(* ===== verification/TraceSpec.v ===== *)
(** The trace database keeps its promise: a reader that knows nothing but the
    format of the file gets back the signals that were declared and, for every
    row, the values they were given. *)

From Stdlib Require Import ZArith Lia Ascii String.
From stdpp Require Import base numbers list option tactics strings gmap.
From S2P Require Import Prelude Trace.

Local Open Scope Z_scope.

(** * Reading what was written *)

(** Types with a binary form, which can be read from the front of a file. *)
Class Binary (T : Type) := {
  put : T -> list Z;
  get : list Z -> option (T * list Z);
  storable : T -> Prop;
  get_put x rest : storable x -> get (put x ++ rest) = Some (x, rest)
}.

Lemma le_bytes_length k n : length (le_bytes k n) = k.
Proof. revert n. induction k as [|k IH]; intros n; cbn [le_bytes length]; [done|]. by rewrite IH. Qed.

Lemma le_value_bytes k n : 0 <= n < 256 ^ Z.of_nat k -> le_value (le_bytes k n) = n.
Proof.
  revert n. induction k as [|k IH]; intros n Hn; cbn [le_bytes le_value]; [change (256 ^ Z.of_nat 0) with 1 in Hn; lia|].
  rewrite Nat2Z.inj_succ, Z.pow_succ_r in Hn by lia.
  rewrite IH by (split; [apply Z.div_pos; lia|apply Z.div_lt_upper_bound; lia]).
  pose proof (Z.div_mod n 256). lia.
Qed.

(** [n] bytes. *)
Definition get_bytes (n : nat) (l : list Z) : option (list Z * list Z) :=
  if (n <=? length l)%nat then Some (take n l, drop n l) else None.

Lemma get_bytes_app n x rest : length x = n -> get_bytes n (x ++ rest) = Some (x, rest).
Proof.
  intros <-. unfold get_bytes. rewrite length_app. destruct (Nat.leb_spec (length x) (length x + length rest)); [|lia].
  by rewrite take_app_length, drop_app_length.
Qed.

Definition get_u32 (l : list Z) : option (Z * list Z) := '(x, l) ← get_bytes 4 l; Some (le_value x, l).

Lemma get_u32_app n rest : is_u32 n -> get_u32 (le_bytes 4 n ++ rest) = Some (n, rest).
Proof.
  intros Hn. unfold get_u32. rewrite get_bytes_app by apply le_bytes_length. mstep. by rewrite le_value_bytes.
Qed.

Definition get_fieldinfo (l : list Z) : option (fieldinfo_t * list Z) :=
  '(name, l) ← get_bytes (Z.to_nat (FIELDNAME_LENGTH + 1)) l; '(offset, l) ← get_u32 l; '(size, l) ← get_u32 l;
  '(bitsize, l) ← get_u32 l; '(element_size, l) ← get_u32 l; '(element_num, l) ← get_u32 l;
  Some (mk_fieldinfo name offset size bitsize element_size element_num, l).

--- --- ---

ACTIVITY:
Lines containing the word "Require" must be found in the data above and copied.

RESPONSE FOR THIS EXERCISE:
From Stdlib Require Import ZArith Lia Ascii String.
From stdpp Require Import base numbers list option tactics strings gmap.
From S2P Require Import Prelude Trace.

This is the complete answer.